§ **BRIEF**
If a line in the listing below contains "Lemma", return that line.

§ **MATERIAL FOR THE TASK**
(** * Offline-first cache and synchronisation engine of the tour-plan client

    A shallow embedding of the client-side JavaScript and the properties of
    its specification:
    - [LocalStorage] : the class [LocalStorage] (js/storage.js), the Local
                       Store;
    - [APIClient]    : the class [APIClient] (js/api.js): the Remote Gateway
                       [fetchWithRetry], the read path [getUsers], the write
                       methods and the replay [processSyncQueue];
    - [WeekClock]    : [computeWeekStartIST] (js/utils.js) with the [Date]
                       built-ins it calls;
    - [Remote]       : the plans sheet as the functions [plans/set] and
                       [users/delete] (netlify/functions) keep it;
    - [StoreAccess]  : the readers and the maintenance methods of
                       [LocalStorage];
    - [Utils]        : [formatDateDisplay], [isValidPassword],
                       [sanitizeString] and [formatLocationList]
                       (js/utils.js);
    - [APIReads]     : the read paths [login], [getPlans] and
                       [getAdminOverride] of [APIClient];
    - [AuthManager]  : the class [AuthManager] (js/auth.js);
    - [PlansSheet]   : the plans sheet as the function [plans/get] reads it.

    How the code is read.
    - Stateful code is written in a state-and-exception monad over an
      explicit [World]; [try]/[catch] is [try_catch].  What the platform and
      the remote decide (whether the Web Storage would take a write, the
      clock and the random numbers, the answers to requests) is an [Env].
    - An [async] method runs to its end without another task in between, and
      the connectivity flag does not change while it runs.
    - Identifiers are resolved as the scripts declare them.  The script of
      the Local Store ends with [const localStorage = new LocalStorage()],
      so that everywhere, the methods of the class included, [localStorage]
      is the application's instance and not the Web Storage of the platform
      ([LocalStorage.localStorage]).
    - JavaScript objects used as maps ([users], [plans[weekId]], a user
      record, ...) are finite maps over their own properties.  Where the code
      tests a lookup by a user name for truthiness, the names every object
      inherits from [Object.prototype] are found as well ([member]).
      Assignments below such a name, which would reach the built-in
      objects, are not modelled: the week of a plan, and the user and the
      week of a custom location, are taken to be ordinary names
      ([ordinary]).
    - Values have the types of the data model: a plan is an array of strings,
      a user name a string, and so on. *)

From Stdlib Require Import ZArith Lia String Ascii List Bool DecimalString.
From stdpp Require Import base tactics option list strings gmap fin_maps.
(** * Binding resolvers of the CDK construct libraries

    A shallow embedding of three construct families and of the properties
    their specification states about them:

    - [EventsTargets]: the [EventBus] rule target ([bind],
      [putEventStatement]);
    - [ApiGatewayV2]: the HTTP integration ([HttpIntegrationType],
      [HttpConnectionType], [HttpIntegrationSubtype],
      [PayloadFormatVersion], [IntegrationCredentials], [HttpIntegration]);
    - [CloudFront]: the origin request policy (the three behaviour enums,
      their configuration records, [OriginRequestPolicy]).

    Every class, interface and enum is a module holding its type [t].  A
    TypeScript string enum is an inductive type with a function [value]
    giving each member's run-time string.  An optional field [f?: T] is an
    [option T].  Objects that the code mutates through a shared reference
    (IAM roles) live in an explicit side table; constructors run against
    the output tree built so far. *)

From stdpp Require Import base option list strings gmap fin_maps.

Local Open Scope string_scope.
Local Open Scope list_scope.

(** ** Core: constructs, exceptions and the output tree *)

Module Core.

(** A construct is identified by the path of ids that leads to it from
    the root of the construct tree. *)
Abbreviation Construct := (list string) (only parsing).
(** C2, as the claim states it, fails: on the running VCP 12 object, whose
    sequence is loaded, the angle is 88.25 before [speed_multiply] and 90
    after it. *)
Lemma C2_speed_multiply_moves_angle :
  is_empty (pattern_sequence running_vcp_12) = false
  /\ state_of running_vcp_12 = Running
  /\ angle running_vcp_12 = 88.25%float
  /\ angle (exec speed_multiply running_vcp_12) = 90%float
  /\ angle (exec speed_multiply running_vcp_12) <> angle running_vcp_12.
Proof.
  vm_compute. repeat split.
  intros H.
  assert (E : (90 =? 88.25)%float = true) by (rewrite H; reflexivity).
  vm_compute in E. discriminate E.
Qed.

(** C2 (amended). On a sequence whose current step is [p], whatever the
    machine state, [speed_multiply] moves the multiplier to the next power of
    two, makes the effective speed the step's speed times the new
    multiplier, leaves the step index, the sequence and [running] as they
    are, and restarts the step's sweep: the angle is 90. *)
Theorem C2_speed_multiply_reloads_speed (a : RadarApp) (p : ScanStep) :
  nth_error (pattern_sequence a) (pattern_step_index a) = Some p ->
  let m := (2 ^ ((fast_mode a mod 4 + 1) - 1))%Z in
  let a' := exec speed_multiply a in
  speed_multiplier a' = m
  /\ sweep_speed a' = Some (step_speed p * float_of_int m)%float
  /\ pattern_step_index a' = pattern_step_index a
  /\ angle a' = 90%float
  /\ running a' = running a
  /\ pattern_sequence a' = pattern_sequence a.
Proof.
  intros Hp m a'. subst a'.
  destruct (nth_error_not_empty _ _ _ Hp) as [Hne _].
  unfold exec, speed_multiply. run_method. attrs. rewrite Hne.
  cbv beta iota delta [negb]. fold m.
  match goal with
  | |- context [advance_pattern_step ?a2] =>
      pose proof (advance_pattern_step_fields a2 p Hp) as H
  end.
  cbv zeta in H. unfold exec in H. attrs_in H.
  destruct H as (Ha & Hi & Hs & Hq & Hr & Hm & _).
  repeat split; assumption.
Qed.

Lemma C2_speed_multiply_reloads_speed_witness :
  nth_error (pattern_sequence running_vcp_12) (pattern_step_index running_vcp_12)
  = Some (cone "Z" "0.5°" (-0.35)%float 8 250)
  /\ speed_multiplier (exec speed_multiply running_vcp_12) = 2%Z
  /\ sweep_speed (exec speed_multiply running_vcp_12) = Some (-0.35 * 2)%float
  /\ pattern_step_index (exec speed_multiply running_vcp_12) = 0
  /\ angle (exec speed_multiply running_vcp_12) = 90%float.
Proof.
  assert (Hp : nth_error (pattern_sequence running_vcp_12)
                         (pattern_step_index running_vcp_12)
               = Some (cone "Z" "0.5°" (-0.35)%float 8 250))
    by (vm_compute; reflexivity).
  split; [exact Hp|].
  destruct (C2_speed_multiply_reloads_speed running_vcp_12 _ Hp)
    as (Hm & Hs & Hi & Ha & _).
  split; [exact Hm|]. split; [exact Hs|]. split; [exact Hi|exact Ha].
Defined.

(** C3 (the code departs from it). With a VCP chosen and an empty sequence,
    [toggle_animation] does print the message of [advance_pattern_step], but
    then goes on: it sets [running] to true, relabels the button "Stop" and
    calls [animate].  On a fresh object [animate] stops on the unset
    [cone_angle_width]; on an object that had loaded a pattern before, the
    first tick runs with the old step's speed and the next one is scheduled. *)
Theorem C3_toggle_animation_on_empty_sequence_starts :
  (let a := unknown_vcp_chosen in
   let a' := exec toggle_animation a in
   vcp_selected a = true /\ pattern_sequence a = [] /\ running a = false
   /\ stdout a' = stdout a ++ ["Pattern sequence is empty!"]
   /\ running a' = true
   /\ toggle_button_text (widgets a') = "Stop"
   /\ completion toggle_animation a = inr (AttributeError "cone_angle_width"))
  /\
  (let a := unknown_vcp_after_vcp_12 in
   let a' := exec toggle_animation a in
   vcp_selected a = true /\ pattern_sequence a = [] /\ running a = false
   /\ stdout a' = stdout a ++ ["Pattern sequence is empty!"]
   /\ running a' = true
   /\ angle a' = 88.25%float
   /\ after_queue a' = S (after_queue a)
   /\ completion toggle_animation a = inl tt).
Proof.
  cbv zeta. vm_compute. repeat split.
Qed.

§ **ANSWER TO THIS EXERCISE**
Lemma C2_speed_multiply_moves_angle :
Lemma C2_speed_multiply_reloads_speed_witness :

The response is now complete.